Answer: For clarification, we added the definition of the term “SNV” in line 81 .
Reviewer 3 Report
This manuscript described the detection of the ORF8 deletion in SARS-CoV-2, which was reported to result in milder infections. Since this deletion has also been reported reducing the severity of the epidemic in SARS-CoV in 2003, genomic surveillance of SARS-Cov-2 mutants with this deletion should be constantly monitored, which may provide clues of how they may impact on the disease severity. They further examined SARS-CoV-2 genomes from GISAID and reported that these variants were present in other European countries.
They found truncated a 65-aa variant comparing to 121-aa from wildtype, which is an N-terminal signal sequence for import into ER followed by
an immunoglobulin domain. An alteration of folded ORF8 protein structure has changed how molecules were packed, which is suggested
by the authors to associate with milder symptoms for these variants.

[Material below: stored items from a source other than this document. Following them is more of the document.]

(* ===== verification/SubscriberSystem.v ===== *)
(** * Watches at work

    The goroutines of [subscriber.go] and [subscriber_tailer.go] as steps: the
    poller ([runTailer]), a watch ([SubscribePath], [run], [replayThrough],
    [deliver]) and its consumer interleave with writers of the journal. A step
    is one critical section, one call of the store or one channel operation. *)

From S2P Require Import Prelude WatchJournal WatchCursor Subscriber.

(** ** The poller *)

(** Where [runTailer] is: at the top of its loop, reading after a cursor,
    waiting before it reads the bounds, publishing, failing, or telling the
    subscribers [pending] of the failure. *)
Inductive TailPhase : Type :=
| TPoll
| TRead (cursor : ResourceWatchCursor)
| TIdle (cursor : ResourceWatchCursor)
| TPublish (batch : list ResourceWatchEvent)
| TFail (err : WatchError)
| TFailing (err : WatchError) (pending : list nat)
| TDone.

Section system.
Context {J : Type} {WS : WatchStore J} (cfg : SubscriberConfig) (uuidValid : string → bool).

(** A store answers with an error of the context only when the context it was
    given is done. *)
Inductive tail_step (j : J) (s : Subscriber) (t : nat) : TailPhase → Subscriber → TailPhase → Prop :=
| ts_poll :
    s_live s = Some t → tail_step j s t TPoll s (TRead (t_cursor (tailerOf s t)))
| ts_leave :
    s_live s ≠ Some t → tail_step j s t TPoll s TDone
| ts_read_error cursor e :
    ws_ReadAfter j cursor (ReadBatchSize cfg) (Err e) → t_cancelled (tailerOf s t) = false → isContext e = false →
    tail_step j s t (TRead cursor) s (TFail (subscriberReadError e))
| ts_cancelled ph :
    t_cancelled (tailerOf s t) = true → (∃ cursor, ph = TRead cursor ∨ ph = TIdle cursor) →
    tail_step j s t ph s TDone
| ts_read_empty cursor :
    ws_ReadAfter j cursor (ReadBatchSize cfg) (Ok []) → tail_step j s t (TRead cursor) s (TIdle cursor)
| ts_read cursor batch :
    ws_ReadAfter j cursor (ReadBatchSize cfg) (Ok batch) → batch ≠ [] →
    tail_step j s t (TRead cursor) s (TPublish batch)
| ts_bounds_error cursor e :
    ws_Bounds j (Err e) → t_cancelled (tailerOf s t) = false → isContext e = false →
    tail_step j s t (TIdle cursor) s (TFail (unavailable e))
| ts_bounds cursor b now :
    ws_Bounds j (Ok b) →
    tail_step j s t (TIdle cursor) s
      (if negb (bool_decide (bo_Epoch b = cu_Epoch cursor))
       then TFail (expired ReasonEpochMismatch (EText "journal epoch changed"))
       else if lagging cfg b now then TFail (unavailable (EText "materializer lag exceeds readiness bound"))
       else TPoll)
| ts_publish batch :
    tail_step j s t (TPublish batch) (publishLiveBatch cfg s t batch).2
      (match (publishLiveBatch cfg s t batch).1 with Some err => TFail err | None => TPoll end)
| ts_fail err :
    tail_step j s t (TFail err) (failTailer s t).2
      (match (failTailer s t).1 with Some pending => TFailing err pending | None => TDone end)
| ts_send err id pending :
    tail_step j s t (TFailing err (id :: pending)) (sendError s id err) (TFailing err pending)
| ts_done err :
    tail_step j s t (TFailing err []) s TDone.

(** ** A watch *)

(** [SubscribePath] before the bounds are read and before the registration;
    [replayThrough] at the top of its loop and inside a batch, with the number
    of events replayed; [run] at the top of its loop, inside a batch of the
    ring, and in its [select]; the deferred calls; and the end. *)
Inductive ClientPhase : Type :=
| CSubscribe (raw : string)
| CRegister (b : ResourceWatchBounds) (bootstrap : bool)
| CReplay (highWater replayed : Z)
| CReplaying (highWater replayed : Z) (batch : list ResourceWatchEvent)
| CLive
| CDeliver (batch : list ResourceWatchEvent)
| CWait
| CExit
| CStopped
| CRefused (err : WatchError).

(** [c_events] is the buffer of the channel of events, [c_received] what its
    consumer took, [c_ctx] the error of the context once it is done; [c_boot]
    and [c_start] record the bookmark put first and where the watch started. *)
Record Client : Type := mkClient {
  c_phase : ClientPhase;
  c_cursor : ResourceWatchCursor;
  c_events : list ResourceWatchEvent;
  c_received : list ResourceWatchEvent;
  c_errorsOut : option WatchError;
  c_ctx : option WatchError;
  c_boot : list ResourceWatchEvent;
  c_start : Z;
}.
Definition setPhase (c : Client) (p : ClientPhase) : Client :=
  mkClient p (c_cursor c) (c_events c) (c_received c) (c_errorsOut c) (c_ctx c) (c_boot c) (c_start c).
Definition startAt (c : Client) (cursor : ResourceWatchCursor) (p : ClientPhase) : Client :=
  mkClient p cursor (c_events c) (c_received c) (c_errorsOut c) (c_ctx c) (c_boot c) (cu_Sequence cursor).
Definition boot (c : Client) (o : list ResourceWatchEvent) (p : ClientPhase) : Client :=
  mkClient p (c_cursor c) (c_events c ++ o) (c_received c) (c_errorsOut c) (c_ctx c) o (c_start c).

(** [sendTerminal], then the deferred calls. *)
Definition sendTerminal (c : Client) (err : WatchError) : Client :=
  mkClient CExit (c_cursor c) (c_events c) (c_received c)
    (if isContext err then c_errorsOut c
     else Some (match AsTerminal err with Some _ => err | None => unavailable err end))
    (c_ctx c) (c_boot c) (c_start c).

(** [deliver]: the event is put into the channel while there is room, or the
    context is done, or the timer fires. *)
Definition sent (c : Client) (e : ResourceWatchEvent) (p : ClientPhase) : Client :=
  mkClient p (mkCursor (cu_Epoch (c_cursor c)) (ev_Sequence e)) (c_events c ++ [e]) (c_received c) (c_errorsOut c)
    (c_ctx c) (c_boot c) (c_start c).
Inductive delivers (c : Client) (e : ResourceWatchEvent) (p : ClientPhase) : Client → Prop :=
| dl_sent : (Z.of_nat (length (c_events c)) < BufferSize cfg)%Z → delivers c e p (sent c e p)
| dl_ctx err : c_ctx c = Some err → delivers c e p (sendTerminal c err)
| dl_timeout : delivers c e p (sendTerminal c (expired ReasonSubscriberOverflow (EText "subscriber buffer full"))).

Inductive client_step (j : J) (s : Subscriber) (id : nat) : Client → Subscriber → Client → Prop :=
| cs_bounds_error c raw e :
    c_phase c = CSubscribe raw → ws_Bounds j (Err e) →
    client_step j s id c s (setPhase c (CRefused (unavailable e)))
| cs_bounds c raw b now :
    c_phase c = CSubscribe raw → ws_Bounds j (Ok b) →
    client_step j s id c s
      (match admitCursor cfg uuidValid raw b now with
       | Err e => setPhase c (CRefused e)
       | Ok (cursor, bootstrap) => startAt c cursor (CRegister b bootstrap)
       end)
| cs_read_error c highWater n e :
    c_phase c = CReplay highWater n → (cu_Sequence (c_cursor c) < highWater)%Z →
    ws_ReadAfter j (c_cursor c) (ReadBatchSize cfg) (Err e) → (isContext e = true → c_ctx c ≠ None) →
    client_step j s id c s (sendTerminal c (subscriberReadError e))
| cs_read_wait c highWater n :
    c_phase c = CReplay highWater n → (cu_Sequence (c_cursor c) < highWater)%Z →
    ws_ReadAfter j (c_cursor c) (ReadBatchSize cfg) (Ok []) → client_step j s id c s c
| cs_read_ctx c highWater n err :
    c_phase c = CReplay highWater n → (cu_Sequence (c_cursor c) < highWater)%Z →
    ws_ReadAfter j (c_cursor c) (ReadBatchSize cfg) (Ok []) → c_ctx c = Some err →
    client_step j s id c s (sendTerminal c err)
| cs_read c highWater n batch :
    c_phase c = CReplay highWater n → (cu_Sequence (c_cursor c) < highWater)%Z →
    ws_ReadAfter j (c_cursor c) (ReadBatchSize cfg) (Ok batch) → batch ≠ [] →
    client_step j s id c s (setPhase c (CReplaying highWater n batch))
| cs_replayed c highWater n :
    c_phase c = CReplay highWater n → (highWater ≤ cu_Sequence (c_cursor c))%Z →
    client_step j s id c s (setPhase c CLive)
| cs_batch_end c highWater n :
    c_phase c = CReplaying highWater n [] → client_step j s id c s (setPhase c (CReplay highWater n))
| cs_batch_break c highWater n e batch :
    c_phase c = CReplaying highWater n (e :: batch) → (highWater < ev_Sequence e)%Z →
    client_step j s id c s (setPhase c (CReplay highWater n))
| cs_batch_gap c highWater n e batch :
    c_phase c = CReplaying highWater n (e :: batch) → (ev_Sequence e ≤ highWater)%Z →
    ev_Sequence e ≠ u64 (cu_Sequence (c_cursor c) + 1) →
    client_step j s id c s (sendTerminal c (expired ReasonJournalDiscontinuity (EText "missing journal sequence")))
| cs_batch_limit c highWater n e batch :
    c_phase c = CReplaying highWater n (e :: batch) → (ev_Sequence e ≤ highWater)%Z →
    ev_Sequence e = u64 (cu_Sequence (c_cursor c) + 1) → (MaxReplayEvents cfg < n + 1)%Z →
    client_step j s id c s (sendTerminal c (expired ReasonReplayLimit (EText "replay limit exceeded")))
| cs_batch_deliver c highWater n e batch c' :
    c_phase c = CReplaying highWater n (e :: batch) → (ev_Sequence e ≤ highWater)%Z →
    ev_Sequence e = u64 (cu_Sequence (c_cursor c) + 1) → (n + 1 ≤ MaxReplayEvents cfg)%Z →
    delivers c e (CReplaying highWater (n + 1) batch) c' → client_step j s id c s c'
| cs_live c :
    c_phase c = CLive →
    client_step j s id c s
      (match liveBatch s id (c_cursor c) with
       | Err e => sendTerminal c e
       | Ok (batch, highWater) =>
           if (cu_Sequence (c_cursor c) <? highWater)%Z then setPhase c (CReplay highWater 0)
           else match batch with [] => setPhase c CWait | _ => setPhase c (CDeliver batch) end
       end)
| cs_deliver_end c :
    c_phase c = CDeliver [] → client_step j s id c s (setPhase c CLive)
| cs_deliver_gap c e batch :
    c_phase c = CDeliver (e :: batch) → ev_Sequence e ≠ u64 (cu_Sequence (c_cursor c) + 1) →
    client_step j s id c s (sendTerminal c (expired ReasonJournalDiscontinuity (EText "missing journal sequence")))
| cs_deliver c e batch c' :
    c_phase c = CDeliver (e :: batch) → ev_Sequence e = u64 (cu_Sequence (c_cursor c) + 1) →
    delivers c e (CDeliver batch) c' → client_step j s id c s c'
| cs_wait_ctx c err :
    c_phase c = CWait → c_ctx c = Some err → client_step j s id c s (setPhase c CExit)
| cs_wait_ready c l :
    c_phase c = CWait → s_subs s !! id = Some l → ls_ready l = true →
    client_step j s id c (setSub s id (mkLive (ls_tailer l) false (ls_errors l))) (setPhase c CLive)
| cs_wait_error c l err :
    c_phase c = CWait → s_subs s !! id = Some l → ls_errors l = Some err →
    client_step j s id c (setSub s id (mkLive (ls_tailer l) (ls_ready l) None)) (sendTerminal c err)
| cs_exit c :
    c_phase c = CExit → client_step j s id c (unregisterLive s id) (setPhase c CStopped).

(** ** Everything together *)

Record Sys : Type := mkSys {
  y_log : list ResourceWatchEvent;
  y_journal : J;
  y_sub : Subscriber;
  y_clients : gmap nat Client;
  y_tails : gmap nat TailPhase;
}.
Definition newClient (raw : string) : Client := mkClient (CSubscribe raw) (mkCursor "" 0) [] [] None None [] 0.

Inductive sys_step : Sys → Sys → Prop :=
| ys_write h j s cs ts es j' :
    ws_write j es j' → sys_step (mkSys h j s cs ts) (mkSys (h ++ es) j' s cs ts)
| ys_call h j s cs ts id raw :
    cs !! id = None → sys_step (mkSys h j s cs ts) (mkSys h j s (<[id := newClient raw]> cs) ts)
| ys_cancel h j s cs ts id c err :
    cs !! id = Some c → isContext err = true →
    sys_step (mkSys h j s cs ts)
      (mkSys h j s (<[id := mkClient (c_phase c) (c_cursor c) (c_events c) (c_received c) (c_errorsOut c)
                              (Some err) (c_boot c) (c_start c)]> cs) ts)
| ys_receive h j s cs ts id c e es :
    cs !! id = Some c → c_events c = e :: es →
    sys_step (mkSys h j s cs ts)
      (mkSys h j s (<[id := mkClient (c_phase c) (c_cursor c) es (c_received c ++ [e]) (c_errorsOut c)
                              (c_ctx c) (c_boot c) (c_start c)]> cs) ts)
| ys_register h j s cs ts id c b bootstrap fresh r s' :
    cs !! id = Some c → c_phase c = CRegister b bootstrap → ts !! fresh = None → s_subs s !! id = None →
    registerLive cfg s fresh id (c_cursor c) b = (r, s') →
    sys_step (mkSys h j s cs ts)
      (mkSys h j s' (<[id := match r with
                             | Err e => setPhase c (CRefused e)
                             | Ok highWater => boot c (if bootstrap then [bookmarkAt b] else []) (CReplay highWater 0)
                             end]> cs)
         (match s_live s with Some _ => ts | None => <[fresh := TPoll]> ts end))
| ys_client h j s cs ts id c s' c' :
    cs !! id = Some c → client_step j s id c s' c' →
    sys_step (mkSys h j s cs ts) (mkSys h j s' (<[id := c']> cs) ts)
| ys_tail h j s cs ts t ph s' ph' :
    ts !! t = Some ph → tail_step j s t ph s' ph' →
    sys_step (mkSys h j s cs ts) (mkSys h j s' cs (<[t := ph']> ts)).

(** A server that starts on a journal. *)
Definition startSys (h : list ResourceWatchEvent) (j : J) : Sys := mkSys h j (mkSubscriber None ∅ ∅) ∅ ∅.
End system.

In the effort to obtain the genomes for these variants, they reported a modification of existing ARTIC pipeline which was not able detect the deletion in a first place.
There are two places (line#215, #241) that Figure 1 was mistakenly
replaced by Figure 2. In line#318, Figure 3 should be used instead of Figure 4. In line#337, Figure 4 should be used instead of Figure 5.
Overall the data gathering and sequencing methods used in this manuscript are well handled/implemented. The description of research outcomes were well written. Discussion of various methods and approaches in genome sequencing were excellent.
Author Response
This manuscript described the detection of the ORF8 deletion in SARS-CoV-2, which was reported to result in milder infections. Since this deletion has also been reported reducing the severity of the epidemic in SARS-CoV in 2003, genomic surveillance of SARS-Cov-2 mutants with this deletion should be constantly monitored, which may provide clues of how they may impact on the disease severity. They further examined SARS-CoV-2 genomes from GISAID and reported that these variants were present in other European countries.
They found truncated a 65-aa variant comparing to 121-aa from wildtype, which is an N-terminal signal sequence for import into ER followed by
an immunoglobulin domain. An alteration of folded ORF8 protein structure has changed how molecules were packed, which is suggested
by the authors to associate with milder symptoms for these variants.
In the effort to obtain the genomes for these variants, they reported a modification of existing ARTIC pipeline which was not able detect the deletion in a first place.
There are two places (line#215, #241) that Figure 1 was mistakenly
replaced by Figure 2. In line#318, Figure 3 should be used instead of Figure 4. In line#337, Figure 4 should be used instead of Figure 5.
Our reply: We thank the reviewer for critically reading our paper and pointing out these errors. We think that these problems arose, because figure numbering seems to be broken in the PDF version of the manuscript. Both Figures 1 and 2 are labeled as “Figure 1” and consequently the numbering of the subsequent figures has changed as well. The figure references in the manuscript body, however, are still correct. We will upload a revised version of the manuscript, where this error (probably due to MS Word formatting) hopefully is resolved.
Overall the data gathering and sequencing methods used in this manuscript are well handled/implemented. The description of research outcomes were well written. Discussion of various methods and approaches in genome sequencing were excellent.